Dernier axe pour augmenter le niveau de revenu : bien vérifier ses facturations et notamment celles des majorations, qu’il s’agisse de celles de nuit ou d’actes uniques.
Enfin, bien sûr, il ne faut pas oublier les indemnités kilométriques. En général, les logiciels de gestion facilitent la tâche sur ce levier.
La spécialisation et/ou la pratique avancée
Un infirmier qui a une appétence pour certains soins spécifiques peut, pour améliorer son niveau de revenu, envisager de se spécialiser, par exemple dans les soins palliatifs. Ce type de spécialisation permet de facturer des majorations de coordination qui viennent compléter le revenu.
Pour ceux qui veulent ou peuvent aller plus loin, il est également possible de devenir infirmier en pratique avancée. Il s’agit d’un mode assez différent d’exercice de la profession. Il a été défini par les avenants 7 et 9 à la convention infirmière. Il donne la possibilité de réaliser des actes sans prescription, de prescrire et renouveler des prescriptions. L’infirmier en pratique avancée a des responsabilités plus larges et bénéficie, par conséquent, de rémunérations plus élevées. La clef PAI qui concerne leurs actes est fixée à 10 €. Se rajoutent également des forfaits de suivi ou ponctuel. Bien évidemment, il faut suivre la formation de deux ans pour obtenir la qualification nécessaire. Et cela peut vouloir dire une perte de revenus. Toutefois, cette formation est prise en charge à hauteur de 15000 € sous conditions. Et les IPA sont accompagnés financièrement par la CPAM pour leur installation.
La question des charges de fonctionnement
Sur 100 € de rentrées, l’IDEL perçoit in fine 53,53 €. La différence en termes de rémunération finale dépend des dépenses. Ce qui veut dire qu’en optimisant celles-ci vous pouvez améliorer votre revenu net.
Certaines dépenses sont incompressibles, comme les cotisations sociales (sécurité sociale et Carpimko). Elles sont proportionnelles à votre chiffre d’affaires donc ce n’est pas là où vous pouvez réduire vos frais. En revanche, vous pouvez rechercher des améliorations sur plusieurs points.
D’abord sur les déplacements : comme pour les actes, la bonne gestion du planning doit vous permettre de réduire ceux-ci et d’éviter un maximum d’aller-retours non essentiels. Vous gagnerez en consommation de carburant. Pensez aussi à ne rater aucune révision de votre véhicule. Une voiture bien réglée consomme juste ce qu’il faut. Pour ceux qui pratiquent en zone périurbaine, il peut être intéressant de passer à l’hybride. Pour les petits trajets, vous pourrez rouler à l’électricité, bien moins onéreuse que l’essence voire même que le diesel.
Sont aussi à envisager toutes les attitudes anti-gaspi notamment sur les fournitures aussi bien de matériel médical que de matériel de bureau.
Est à suivre également la réflexion du gouvernement sur une offre de location de véhicules électriques spécifiquement conçue pour les professions qui utilisent beaucoup leur voiture.

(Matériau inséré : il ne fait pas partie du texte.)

Lemma read_usages_ok capsule tag token vec : forall l namess sss i,
  good_shapes definition (l_shapes l) -> all_read (l_shapes l) vec namess sss -> NoDup (sd_entry <$> vec) -> Forall readable sss ->
  (forall j d ss, vec !! j = Some d -> sss !! j = Some ss -> Some (i + j)%nat = tag <-> se_key ss = tag_name) ->
  (forall j d ss, vec !! j = Some d -> sss !! j = Some ss -> Some (i + j)%nat = token <-> se_key ss = token_name) ->
  exists t', lreads_n (read_usages capsule vec namess i tag token) (fmt_list fmt_usage sss) l tt
      (usage_reports (l_shapes l) (sd_entry <$> vec) namess sss) (with_shapes t' l) /\
    good_shapes definition t' /\ all_read t' vec namess sss /\
    (forall q, q ∉ sd_entry <$> vec -> st_entries t' !! q = st_entries (l_shapes l) !! q).
Proof.
  induction vec as [|d vec IH]; intros l namess sss i Ht Hr Hnd Hrd Htag Htok; inversion Hr as [|? ? names namess' ss sss' Hd Hr']; subst.
  { exists (l_shapes l). rewrite with_shapes_id by reflexivity. split; [|auto]. apply lreads_no_errors; [reflexivity|apply lreads_ret]. }
  cbn in Hnd. apply list.NoDup_cons in Hnd as [Hni Hnd']. inversion Hrd as [|? ? Hss Hrd']; subst.
  destruct Hd as [(s & Es & Hslots) (Hlen & s0 & Es0 & Hn & Hmap)]. rewrite Es in Es0. injection Es0 as <-.
  assert (bool_decide (Some i = tag) = bool_decide (se_key ss = tag_name)) as Etag.
  { apply bool_decide_ext. rewrite <- (Htag 0%nat d ss eq_refl eq_refl), Nat.add_0_r. reflexivity. }
  assert (bool_decide (Some i = token) = bool_decide (se_key ss = token_name)) as Etok.
  { apply bool_decide_ext. rewrite <- (Htok 0%nat d ss eq_refl eq_refl), Nat.add_0_r. reflexivity. }
  destruct (read_usage_ok capsule (bool_decide (Some i = tag)) (bool_decide (Some i = token)) (visible (se_names ss))
    l (sd_entry d) s names Es (gs_all _ _ Ht _ _ Es) Hlen Hn) as (s1 & Hl1 & Hs1 & Hg1 & Ec1).
  { rewrite Etag, Etok. apply (rb_uses _ Hss). }
  set (t1 := set_shape (l_shapes l) (sd_entry d) s1) in *. set (n1 := reports (se_names s) [] names _) in *.
  set (l1 := with_errors (add_errors n1 (l_errors l)) (with_shapes t1 l)).
  assert (good_shapes definition t1) as Ht1 by (apply (set_shape_good _ _ _ s); auto; apply Hg1).
  destruct (IH l1 namess' sss' (S i) Ht1) as (t2 & Hl2 & Ht2 & Hr2 & Ho2); auto.
  { eapply all_read_same; [|exact Hr']. intros q Hq. cbn. apply list_lookup_insert_ne. intros <-. contradiction. }
  { intros j x y Hj Hy. rewrite Nat.add_succ_l, <- Nat.add_succ_r. by apply (Htag (S j) x y). }
  { intros j x y Hj Hy. rewrite Nat.add_succ_l, <- Nat.add_succ_r. by apply (Htok (S j) x y). }
  exists t2. split; [|split; [exact Ht2|split]].
  - cbn [fmap list_fmap usage_reports]. rewrite Es. cbn [from_option]. fold n1.
    rewrite <- (usage_reports_same (l_shapes l) t1) by (intros q Hq; cbn; apply list_lookup_insert_ne; intros <-; contradiction).
    set (n2 := usage_reports t1 _ _ _). change (usage_reports (l_shapes l1) (sd_entry <$> vec) namess' sss') with n2 in Hl2.
    intros Hroom. assert (room_for n2 (l_errors l1) /\ room_for n1 (l_errors l)) as [Hroom2 Hroom1].
    { unfold room_for, l1 in *. cbn. lia. }
    cbn [read_usages fmt_list foldr]. eapply lreads_bind; [by apply Hl1|]. fold l1. specialize (Hl2 Hroom2).
    rewrite Nat.add_comm, <- add_errors_add. exact Hl2.
  - constructor; [|exact Hr2]. apply (shape_read_same t1); [by apply Ho2|].
    assert (st_entries t1 !! sd_entry d = Some s1) as E1 by (by eapply set_shape_lookup).
    split; [|split; [exact Hlen|]].
    + exists s1. split; [exact E1|]. destruct Hslots as (Ek & En & El & Hrg & Hb).
      split_and!; auto; [|lia]. rewrite <- Ek. apply Hg1.
    + exists s1. split; [exact E1|]. split; [intros p Hp; by apply Hg1, Hn|].
      eapply mapped_grows; [exact Hss|reflexivity|exact Hg1|exact Hmap].
  - intros q Hq. cbn in Hq. rewrite Ho2 by (intros Hin; apply Hq; by right). cbn.
    apply list_lookup_insert_ne. intros <-. apply Hq. left.
Qed.
End Reading.
Lemma unit_maps_ok table p i u vec : forall l namess sss m mt,
  good_shapes definition (l_shapes l) -> all_read (l_shapes l) vec namess sss -> NoDup (sd_entry <$> vec) ->
  ok_map table -> Forall (legal_links table) sss ->
  unit_of (l_units l) p i = Some (map_with u mt) -> drop m (mt_entries mt) = blank_entry table <$> sss ->
  exists t' vec' mt' es, lreads (unit_maps_loop p i m vec) (fmt_list (fmt_links table) sss) l vec'
      (with_units (set_unit p i (map_with u mt') (l_units l)) (with_shapes t' l)) /\
    good_shapes definition t' /\ all_read t' vec' namess sss /\ Forall2 fills vec vec' /\
    (forall q, q ∉ sd_entry <$> vec -> st_entries t' !! q = st_entries (l_shapes l) !! q) /\
    mt_entries mt' = take m (mt_entries mt) ++ es /\ Forall3 (linked_entry table) vec' sss es /\ same_names (l_shapes l) t'.
Proof.
  induction vec as [|d vec IH]; intros l namess sss m mt Ht Hr Hnd Hm Hlg Eu Eb; inversion Hr as [|? ? names namess' ss sss' Hd Hr']; subst.
  { exists (l_shapes l), [], mt, []. rewrite set_unit_id, with_shapes_id by auto. split; [destruct l; apply lreads_ret|].
    split; [exact Ht|]. split; [exact Hr|]. split; [constructor|]. split; [auto|]. split; [|by split; [constructor|]].
    rewrite app_nil_r, <- (take_drop m (mt_entries mt)) at 1. rewrite Eb. apply app_nil_r. }
  cbn in Hnd. apply list.NoDup_cons in Hnd as [Hni Hnd']. inversion Hlg as [|? ? Hl0 Hlg']; subst.
  assert (mt_entries mt !! m = Some (blank_entry table ss)) as Ee.
  { rewrite <- (Nat.add_0_r m), <- lookup_drop, Eb. reflexivity. }
  destruct (unit_map_ok table p i m u l ss d names mt Ht Hd Hm Hl0 Eu Ee) as (s1 & d1 & e1 & Hstep & Ht1 & Hd1 & Hf1 & He1 & Hsn1).
  cbn zeta in *. set (t1 := set_shape (l_shapes l) (sd_entry d) s1) in *. set (mt1 := set_map_entry m e1 mt) in *.
  set (l1 := with_units (set_unit p i (map_with u mt1) (l_units l)) (with_shapes t1 l)) in *.
  destruct (IH l1 namess' sss' (S m) mt1) as (t' & vec' & mt' & es & Hl & Ht' & Hr1 & Hfs & Ho & Em & H3 & Hsn); auto.
  { eapply all_read_same; [|exact Hr']. intros q Hq. cbn. apply list_lookup_insert_ne. intros <-. contradiction. }
  { cbn. by eapply unit_of_set. }
  { cbn. rewrite drop_insert_lt by lia. apply (f_equal (drop 1)) in Eb. rewrite drop_drop, Nat.add_1_r in Eb. exact Eb. }
  exists t', (d1 :: vec'), mt', (e1 :: es). unfold l1 in Hl at 2 3. cbn [l_units with_units] in Hl. rewrite set_unit_twice in Hl.
  split; [|split; [exact Ht'|split; [|split; [by constructor|split; [|split; [|split; [by constructor|by transitivity t1]]]]]]].
  - cbn [unit_maps_loop fmt_list foldr]. apply Hstep. apply lreads_seq_nil. eapply lreads_bind; [exact Hl|]. apply lreads_ret.
  - constructor; [|exact Hr1]. eapply shape_read_same; [|exact Hd1]. apply Ho. by rewrite (proj1 Hf1).
  - intros q Hq. cbn in Hq. rewrite Ho by (intros Hin; apply Hq; by right). cbn.
    apply list_lookup_insert_ne. intros <-. apply Hq. left.
  - rewrite Em. cbn [mt1 set_map_entry mt_entries]. rewrite (take_S_r _ m e1), <- app_assoc.
    + rewrite take_insert_ge by lia. reflexivity.
    + apply list_lookup_insert_eq. by eapply lookup_lt_Some.
Qed.

(** ** A unit *)

(** The map table of a unit of the capsule, as the linker keeps it: the same
    counts, and the links turned into identifiers of the linker. A unit of a
    capsule without shapes loses the table it cannot use. *)
Definition linked_maps (vec : list ShapeDataT) (sss : list ShapeEntryT) (o o' : option MapTableT) : Prop :=
  match o with
  | Some table => sss <> [] -> exists table', o' = Some table' /\ Forall3 (linked_entry table) vec sss (mt_entries table')
  | None => o' = None
  end.

Definition linked_unit (vec : list ShapeDataT) (sss : list ShapeEntryT) (u u' : UnitT) : Prop :=
  u_contents u' = u_contents u /\ linked_maps vec sss (map_table u) (map_table u').

Definition legal_unit (sss : list ShapeEntryT) (u : UnitT) : Prop :=
  ok_unit u /\ match map_table u with Some table => Forall (legal_links table) sss | None => True end.

Definition maps_count (o : option MapTableT) (t : ShapeTableT) : Z :=
  match o with Some _ => Z.of_nat (length (live t)) | None => 0 end.
(* ===== verification/TldReadBack.v ===== *)
(** * TldReadBack: a linker reads the capsules a linker writes

    The reader of capsules (tld/src/adt/capsule.c) accepts every capsule its
    writer writes, and what the linker then has are the names, the links and
    the units of that capsule. *)
From stdpp Require Import base list list_numbers numbers.
From Stdlib Require Import ZArith Lia Sorted.
From S2P Require Import Prelude Codec ExdsString CStdio ExdsError TldNameKey TldIO TldIOSpec HashTable TldNames.
From S2P Require Import TldRename TldNameTable TldShapes TldShapesSpec TldCapsule TldCapsuleSpec TldUsage TldRead TldReadUnits.

(** ** From the tables of the writer to what it writes *)

Lemma shapes_of_keys t : wf_shapes t -> se_key <$> shapes_of t = (ht_entries (st_contents t)).*1.
Proof.
  intros (_ & _ & _ & Hk). unfold shapes_of, shape_table_iter.
  induction (ht_entries (st_contents t)) as [|[k p] l IH]; [reflexivity|]. cbn.
  pose proof (Hk k p ltac:(left)) as E. destruct (st_entries t !! p) as [s|]; [|discriminate].
  injection E as E. cbn. rewrite E. f_equal. apply IH. intros k' p' Hin. apply Hk. by right.
Qed.

Lemma live_keys t : wf_shapes t -> NoDup (se_key <$> live t).
Proof.
  intros Ht. apply (sublist_NoDup _ (se_key <$> shapes_of t)).
  - rewrite shapes_of_keys by exact Ht. apply Ht.
  - apply fmap_sublist, sublist_filter.
Qed.

Lemma Forall_live (P : ShapeEntryT -> Prop) t t' :
  (forall s s', same_shape s s' -> P s -> P s') -> same_shapes t t' -> Forall P (shapes_of t) -> Forall P (live t').
Proof.
  intros HP Hs H. unfold live. apply shapes_of_same in Hs.
  induction Hs as [|s s' l l' E Hs IH]; [constructor|]. inversion H; subst. rewrite filter_cons.
  case_decide; [constructor|]; eauto.
Qed.

Lemma readable_same s s' : same_shape s s' -> readable s -> readable s'.
Proof.
  intros (E1 & E2 & E3 & _) [H1 H2 H3 H4 H5 H6]. constructor; rewrite ?E1, ?E2, ?E3; assumption.
Qed.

La pratique de groupe : une solution souvent payante
Avec le véhicule, le loyer du cabinet est un des plus gros postes de frais et d’après les chiffres déjà cités, il a augmenté de plus de 5% entre 2022 et 2023. Dans les zones urbaines denses et même, désormais, dans les zones péri-urbaines, le prix du m2 disponible est à la hausse. Pour un seul IDEL, la charge est ainsi importante.
C’est pourquoi, il peut être intéressant de rejoindre un cabinet de groupe. Et il n’est pas forcément nécessaire de partager la patientèle pour cela. En revanche, vous pourrez diminuer les frais de location, d’électricité, etc.
Une autre possibilité est de rejoindre une maison de santé pluriprofessionnelle. Toutefois selon la taille et l’organisation de celle-ci, les frais peuvent rester relativement élevés : une étude précise s’impose.
En vérifiant ces différents points, vous pouvez optimiser au maximum vos rémunérations sans pour autant surcharger vos journées.